=== Section Start ===

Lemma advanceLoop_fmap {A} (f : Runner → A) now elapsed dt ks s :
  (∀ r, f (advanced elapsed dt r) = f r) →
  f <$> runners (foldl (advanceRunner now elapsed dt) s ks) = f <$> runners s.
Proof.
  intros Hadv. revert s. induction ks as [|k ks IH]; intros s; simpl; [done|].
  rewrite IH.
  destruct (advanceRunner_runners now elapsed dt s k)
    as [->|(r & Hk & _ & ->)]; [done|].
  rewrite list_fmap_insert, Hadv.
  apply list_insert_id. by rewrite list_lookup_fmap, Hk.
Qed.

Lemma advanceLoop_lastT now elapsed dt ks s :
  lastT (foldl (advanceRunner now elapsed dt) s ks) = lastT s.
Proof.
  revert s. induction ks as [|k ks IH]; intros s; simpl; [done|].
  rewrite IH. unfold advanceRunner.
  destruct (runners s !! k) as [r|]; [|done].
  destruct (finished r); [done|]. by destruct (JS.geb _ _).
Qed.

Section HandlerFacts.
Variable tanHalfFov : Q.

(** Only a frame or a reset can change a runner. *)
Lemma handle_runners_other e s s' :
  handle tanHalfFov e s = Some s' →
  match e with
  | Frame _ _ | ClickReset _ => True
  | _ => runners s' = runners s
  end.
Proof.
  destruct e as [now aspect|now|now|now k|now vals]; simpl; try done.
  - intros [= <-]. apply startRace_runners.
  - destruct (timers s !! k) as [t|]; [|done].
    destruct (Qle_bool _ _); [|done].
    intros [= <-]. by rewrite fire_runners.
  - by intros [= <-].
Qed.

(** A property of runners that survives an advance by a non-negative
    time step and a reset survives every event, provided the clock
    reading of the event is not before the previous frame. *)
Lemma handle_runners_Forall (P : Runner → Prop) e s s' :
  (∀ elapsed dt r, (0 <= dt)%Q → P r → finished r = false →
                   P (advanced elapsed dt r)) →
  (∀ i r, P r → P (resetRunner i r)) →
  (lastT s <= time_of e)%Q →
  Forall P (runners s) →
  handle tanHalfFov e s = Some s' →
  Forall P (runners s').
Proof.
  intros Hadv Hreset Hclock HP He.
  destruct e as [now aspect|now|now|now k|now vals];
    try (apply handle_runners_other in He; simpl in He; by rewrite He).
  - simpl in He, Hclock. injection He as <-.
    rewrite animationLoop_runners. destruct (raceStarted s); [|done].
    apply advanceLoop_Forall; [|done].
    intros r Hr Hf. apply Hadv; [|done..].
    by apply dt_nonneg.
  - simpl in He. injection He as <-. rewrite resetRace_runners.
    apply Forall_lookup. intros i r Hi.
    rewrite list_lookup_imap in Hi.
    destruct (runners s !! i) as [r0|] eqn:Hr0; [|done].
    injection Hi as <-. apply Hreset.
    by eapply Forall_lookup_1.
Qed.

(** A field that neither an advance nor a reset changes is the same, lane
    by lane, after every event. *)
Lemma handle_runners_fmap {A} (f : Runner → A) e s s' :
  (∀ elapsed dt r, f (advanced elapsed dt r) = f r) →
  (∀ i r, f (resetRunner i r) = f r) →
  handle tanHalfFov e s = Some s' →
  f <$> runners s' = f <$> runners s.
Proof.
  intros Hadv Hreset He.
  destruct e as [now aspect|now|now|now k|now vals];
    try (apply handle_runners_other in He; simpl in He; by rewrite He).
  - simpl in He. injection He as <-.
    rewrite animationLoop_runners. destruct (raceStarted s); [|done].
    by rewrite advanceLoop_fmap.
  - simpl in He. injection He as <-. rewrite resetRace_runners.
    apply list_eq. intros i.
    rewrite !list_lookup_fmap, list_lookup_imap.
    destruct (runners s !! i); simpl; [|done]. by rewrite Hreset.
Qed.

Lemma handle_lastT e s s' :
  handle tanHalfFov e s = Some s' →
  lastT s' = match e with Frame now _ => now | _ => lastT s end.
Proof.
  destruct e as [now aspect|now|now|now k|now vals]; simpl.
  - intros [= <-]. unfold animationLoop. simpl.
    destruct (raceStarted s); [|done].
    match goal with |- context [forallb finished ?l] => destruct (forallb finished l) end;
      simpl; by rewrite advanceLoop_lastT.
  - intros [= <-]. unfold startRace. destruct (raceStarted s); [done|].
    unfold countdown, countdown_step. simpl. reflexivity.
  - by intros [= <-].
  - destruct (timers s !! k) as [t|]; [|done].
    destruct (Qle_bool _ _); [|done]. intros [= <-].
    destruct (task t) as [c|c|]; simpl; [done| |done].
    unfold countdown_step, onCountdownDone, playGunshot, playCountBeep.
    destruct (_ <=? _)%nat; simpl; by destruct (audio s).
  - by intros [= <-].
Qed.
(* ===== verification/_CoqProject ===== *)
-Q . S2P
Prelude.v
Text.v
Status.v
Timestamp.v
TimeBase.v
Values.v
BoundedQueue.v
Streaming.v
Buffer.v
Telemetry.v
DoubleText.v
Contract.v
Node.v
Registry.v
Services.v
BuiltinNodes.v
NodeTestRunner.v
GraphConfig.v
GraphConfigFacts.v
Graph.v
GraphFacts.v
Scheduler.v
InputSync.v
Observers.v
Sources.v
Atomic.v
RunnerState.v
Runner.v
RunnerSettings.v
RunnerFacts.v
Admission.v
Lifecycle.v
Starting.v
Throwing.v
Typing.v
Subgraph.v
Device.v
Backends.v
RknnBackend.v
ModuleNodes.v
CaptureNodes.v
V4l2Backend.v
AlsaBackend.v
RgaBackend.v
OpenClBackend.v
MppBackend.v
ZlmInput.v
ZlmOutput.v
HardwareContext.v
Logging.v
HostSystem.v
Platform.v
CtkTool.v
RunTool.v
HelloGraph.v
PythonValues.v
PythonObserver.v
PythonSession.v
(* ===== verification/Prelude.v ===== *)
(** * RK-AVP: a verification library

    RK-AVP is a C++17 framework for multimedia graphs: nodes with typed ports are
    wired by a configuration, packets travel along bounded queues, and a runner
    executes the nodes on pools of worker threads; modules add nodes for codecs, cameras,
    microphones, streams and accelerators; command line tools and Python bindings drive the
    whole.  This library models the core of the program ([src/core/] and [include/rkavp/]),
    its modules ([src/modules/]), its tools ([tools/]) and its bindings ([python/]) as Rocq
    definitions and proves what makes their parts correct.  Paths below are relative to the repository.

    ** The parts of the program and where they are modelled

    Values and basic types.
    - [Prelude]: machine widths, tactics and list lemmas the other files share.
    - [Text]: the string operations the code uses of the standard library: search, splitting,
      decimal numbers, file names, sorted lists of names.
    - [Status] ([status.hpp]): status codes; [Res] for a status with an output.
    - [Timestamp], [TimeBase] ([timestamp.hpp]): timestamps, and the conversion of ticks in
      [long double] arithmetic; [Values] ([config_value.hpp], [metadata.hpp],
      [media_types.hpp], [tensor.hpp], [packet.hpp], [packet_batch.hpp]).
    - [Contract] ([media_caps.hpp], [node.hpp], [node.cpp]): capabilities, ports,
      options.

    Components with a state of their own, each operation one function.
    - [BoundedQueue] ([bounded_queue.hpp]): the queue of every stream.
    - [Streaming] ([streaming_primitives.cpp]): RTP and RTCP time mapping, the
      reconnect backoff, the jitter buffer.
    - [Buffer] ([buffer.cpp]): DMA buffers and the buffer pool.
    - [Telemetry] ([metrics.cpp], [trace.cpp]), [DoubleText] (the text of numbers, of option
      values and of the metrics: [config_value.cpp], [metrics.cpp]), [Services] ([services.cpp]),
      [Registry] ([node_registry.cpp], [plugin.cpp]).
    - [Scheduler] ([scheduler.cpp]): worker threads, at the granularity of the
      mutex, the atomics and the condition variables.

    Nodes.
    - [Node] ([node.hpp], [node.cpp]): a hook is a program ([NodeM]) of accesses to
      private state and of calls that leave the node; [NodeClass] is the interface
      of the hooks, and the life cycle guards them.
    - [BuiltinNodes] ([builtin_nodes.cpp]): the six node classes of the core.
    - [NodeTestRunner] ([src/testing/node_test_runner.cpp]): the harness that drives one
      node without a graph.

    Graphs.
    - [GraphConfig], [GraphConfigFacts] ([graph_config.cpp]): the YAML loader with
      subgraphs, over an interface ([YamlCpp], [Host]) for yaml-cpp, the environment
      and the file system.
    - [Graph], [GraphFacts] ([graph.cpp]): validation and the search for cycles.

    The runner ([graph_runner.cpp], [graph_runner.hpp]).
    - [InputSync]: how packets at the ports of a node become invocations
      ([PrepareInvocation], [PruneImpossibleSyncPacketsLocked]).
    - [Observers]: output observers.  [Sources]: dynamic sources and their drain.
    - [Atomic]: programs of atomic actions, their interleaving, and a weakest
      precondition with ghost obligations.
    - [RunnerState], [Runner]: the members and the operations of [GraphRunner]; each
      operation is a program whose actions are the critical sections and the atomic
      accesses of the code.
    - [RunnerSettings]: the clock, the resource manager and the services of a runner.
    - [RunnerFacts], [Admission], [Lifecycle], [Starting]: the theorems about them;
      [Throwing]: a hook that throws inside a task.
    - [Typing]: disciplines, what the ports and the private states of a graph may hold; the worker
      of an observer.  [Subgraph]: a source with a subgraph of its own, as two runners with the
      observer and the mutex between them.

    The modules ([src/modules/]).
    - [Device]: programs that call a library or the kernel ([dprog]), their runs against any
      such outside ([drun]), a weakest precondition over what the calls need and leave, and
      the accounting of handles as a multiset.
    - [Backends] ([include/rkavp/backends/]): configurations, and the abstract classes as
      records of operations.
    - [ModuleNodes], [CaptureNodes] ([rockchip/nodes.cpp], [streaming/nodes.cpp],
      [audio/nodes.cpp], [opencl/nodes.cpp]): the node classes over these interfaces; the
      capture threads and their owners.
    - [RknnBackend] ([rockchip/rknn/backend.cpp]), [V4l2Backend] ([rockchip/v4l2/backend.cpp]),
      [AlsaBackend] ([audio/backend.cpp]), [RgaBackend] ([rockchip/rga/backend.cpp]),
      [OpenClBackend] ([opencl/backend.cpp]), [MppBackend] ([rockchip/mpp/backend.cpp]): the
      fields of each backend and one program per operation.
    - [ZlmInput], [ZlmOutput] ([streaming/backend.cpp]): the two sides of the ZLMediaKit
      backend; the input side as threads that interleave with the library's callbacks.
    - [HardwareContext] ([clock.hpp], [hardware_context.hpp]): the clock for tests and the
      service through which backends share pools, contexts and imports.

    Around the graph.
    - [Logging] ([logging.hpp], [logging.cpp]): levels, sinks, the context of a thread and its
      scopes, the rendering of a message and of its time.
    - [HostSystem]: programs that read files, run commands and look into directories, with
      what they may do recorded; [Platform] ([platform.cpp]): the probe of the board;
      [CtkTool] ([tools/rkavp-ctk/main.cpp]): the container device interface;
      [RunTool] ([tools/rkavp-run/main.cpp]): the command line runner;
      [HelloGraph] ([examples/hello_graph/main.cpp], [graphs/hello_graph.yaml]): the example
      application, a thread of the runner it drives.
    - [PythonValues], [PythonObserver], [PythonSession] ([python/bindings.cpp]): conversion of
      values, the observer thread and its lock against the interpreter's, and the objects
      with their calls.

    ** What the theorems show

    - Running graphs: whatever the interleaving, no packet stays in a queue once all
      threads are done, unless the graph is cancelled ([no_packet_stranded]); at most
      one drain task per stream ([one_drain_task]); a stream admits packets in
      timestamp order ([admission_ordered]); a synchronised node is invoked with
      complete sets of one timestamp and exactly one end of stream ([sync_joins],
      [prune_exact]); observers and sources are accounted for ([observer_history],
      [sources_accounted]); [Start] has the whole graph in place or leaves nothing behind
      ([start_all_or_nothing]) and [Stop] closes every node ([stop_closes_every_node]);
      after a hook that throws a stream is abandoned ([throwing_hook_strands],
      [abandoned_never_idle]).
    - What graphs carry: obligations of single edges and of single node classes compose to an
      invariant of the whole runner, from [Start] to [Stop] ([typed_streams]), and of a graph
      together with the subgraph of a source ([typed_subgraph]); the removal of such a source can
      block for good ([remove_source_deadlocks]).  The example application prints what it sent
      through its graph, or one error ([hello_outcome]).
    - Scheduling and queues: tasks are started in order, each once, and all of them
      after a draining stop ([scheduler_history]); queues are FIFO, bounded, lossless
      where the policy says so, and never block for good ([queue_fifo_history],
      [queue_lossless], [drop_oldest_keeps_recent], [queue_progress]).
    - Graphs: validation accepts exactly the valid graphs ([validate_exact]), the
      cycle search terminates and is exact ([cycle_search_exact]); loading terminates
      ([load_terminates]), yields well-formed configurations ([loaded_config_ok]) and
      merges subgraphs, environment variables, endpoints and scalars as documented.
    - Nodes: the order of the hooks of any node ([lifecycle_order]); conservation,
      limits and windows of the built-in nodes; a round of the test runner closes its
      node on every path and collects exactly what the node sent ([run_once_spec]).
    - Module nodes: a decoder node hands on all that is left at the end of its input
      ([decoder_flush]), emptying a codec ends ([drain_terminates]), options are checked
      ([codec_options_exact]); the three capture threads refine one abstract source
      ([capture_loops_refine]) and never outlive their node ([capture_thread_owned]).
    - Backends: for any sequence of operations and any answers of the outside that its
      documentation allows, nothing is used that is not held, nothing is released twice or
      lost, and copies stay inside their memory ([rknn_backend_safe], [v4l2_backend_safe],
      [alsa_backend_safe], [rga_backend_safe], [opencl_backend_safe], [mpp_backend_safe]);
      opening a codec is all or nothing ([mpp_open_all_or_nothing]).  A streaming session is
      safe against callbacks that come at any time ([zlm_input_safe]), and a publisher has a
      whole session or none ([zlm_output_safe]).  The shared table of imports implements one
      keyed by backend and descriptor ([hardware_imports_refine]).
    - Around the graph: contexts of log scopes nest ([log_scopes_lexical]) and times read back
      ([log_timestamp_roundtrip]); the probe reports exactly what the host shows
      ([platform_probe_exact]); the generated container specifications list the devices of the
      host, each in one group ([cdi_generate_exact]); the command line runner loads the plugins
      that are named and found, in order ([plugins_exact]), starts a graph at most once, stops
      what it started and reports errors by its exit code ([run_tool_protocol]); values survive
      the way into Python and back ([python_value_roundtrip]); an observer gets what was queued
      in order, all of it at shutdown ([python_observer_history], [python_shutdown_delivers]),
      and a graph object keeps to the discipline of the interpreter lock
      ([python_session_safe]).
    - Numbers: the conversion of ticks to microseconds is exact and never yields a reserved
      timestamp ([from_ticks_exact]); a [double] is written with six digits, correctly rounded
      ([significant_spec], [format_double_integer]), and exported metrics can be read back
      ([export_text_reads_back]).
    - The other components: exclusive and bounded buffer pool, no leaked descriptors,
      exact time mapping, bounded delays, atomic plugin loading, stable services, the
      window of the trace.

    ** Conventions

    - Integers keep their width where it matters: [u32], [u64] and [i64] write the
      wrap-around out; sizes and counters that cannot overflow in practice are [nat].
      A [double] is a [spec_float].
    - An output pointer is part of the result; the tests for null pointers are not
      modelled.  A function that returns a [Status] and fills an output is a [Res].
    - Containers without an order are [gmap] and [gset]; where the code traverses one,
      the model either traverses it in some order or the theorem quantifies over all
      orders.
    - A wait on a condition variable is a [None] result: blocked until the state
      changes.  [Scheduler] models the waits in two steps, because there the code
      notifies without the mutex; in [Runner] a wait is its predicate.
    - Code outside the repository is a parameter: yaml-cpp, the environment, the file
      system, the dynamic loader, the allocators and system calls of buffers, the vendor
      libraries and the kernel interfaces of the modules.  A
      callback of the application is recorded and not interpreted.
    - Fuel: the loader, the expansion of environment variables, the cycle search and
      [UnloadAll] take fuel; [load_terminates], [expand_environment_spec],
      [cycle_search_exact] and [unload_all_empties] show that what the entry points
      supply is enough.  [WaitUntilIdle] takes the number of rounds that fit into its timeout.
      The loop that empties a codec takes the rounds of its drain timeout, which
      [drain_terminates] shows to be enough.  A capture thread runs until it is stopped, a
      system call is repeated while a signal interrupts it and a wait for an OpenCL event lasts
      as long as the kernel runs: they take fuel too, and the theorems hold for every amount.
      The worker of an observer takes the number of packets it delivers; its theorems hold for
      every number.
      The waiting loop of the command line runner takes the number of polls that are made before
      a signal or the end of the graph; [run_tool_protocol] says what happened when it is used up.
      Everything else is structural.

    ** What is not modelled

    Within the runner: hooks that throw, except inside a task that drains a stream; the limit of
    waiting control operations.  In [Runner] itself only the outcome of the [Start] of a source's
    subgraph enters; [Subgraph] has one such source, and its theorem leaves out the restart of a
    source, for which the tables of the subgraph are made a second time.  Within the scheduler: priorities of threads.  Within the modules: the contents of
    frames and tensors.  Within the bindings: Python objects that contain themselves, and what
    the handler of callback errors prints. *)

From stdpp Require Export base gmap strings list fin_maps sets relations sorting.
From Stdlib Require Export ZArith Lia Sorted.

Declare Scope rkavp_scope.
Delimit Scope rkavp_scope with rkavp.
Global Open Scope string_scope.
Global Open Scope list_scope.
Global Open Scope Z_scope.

=== Section End ===

Task details: Please give back exactly the lines of the listing above that run from the one containing "(∀ r, f (advanced elapsed dt r) = f r) →" through the one containing "as [->|(r & Hk & _ & ->)]; [done|].", and only those.

Answer for the task:
  (∀ r, f (advanced elapsed dt r) = f r) →
  f <$> runners (foldl (advanceRunner now elapsed dt) s ks) = f <$> runners s.
Proof.
  intros Hadv. revert s. induction ks as [|k ks IH]; intros s; simpl; [done|].
  rewrite IH.
  destruct (advanceRunner_runners now elapsed dt s k)
    as [->|(r & Hk & _ & ->)]; [done|].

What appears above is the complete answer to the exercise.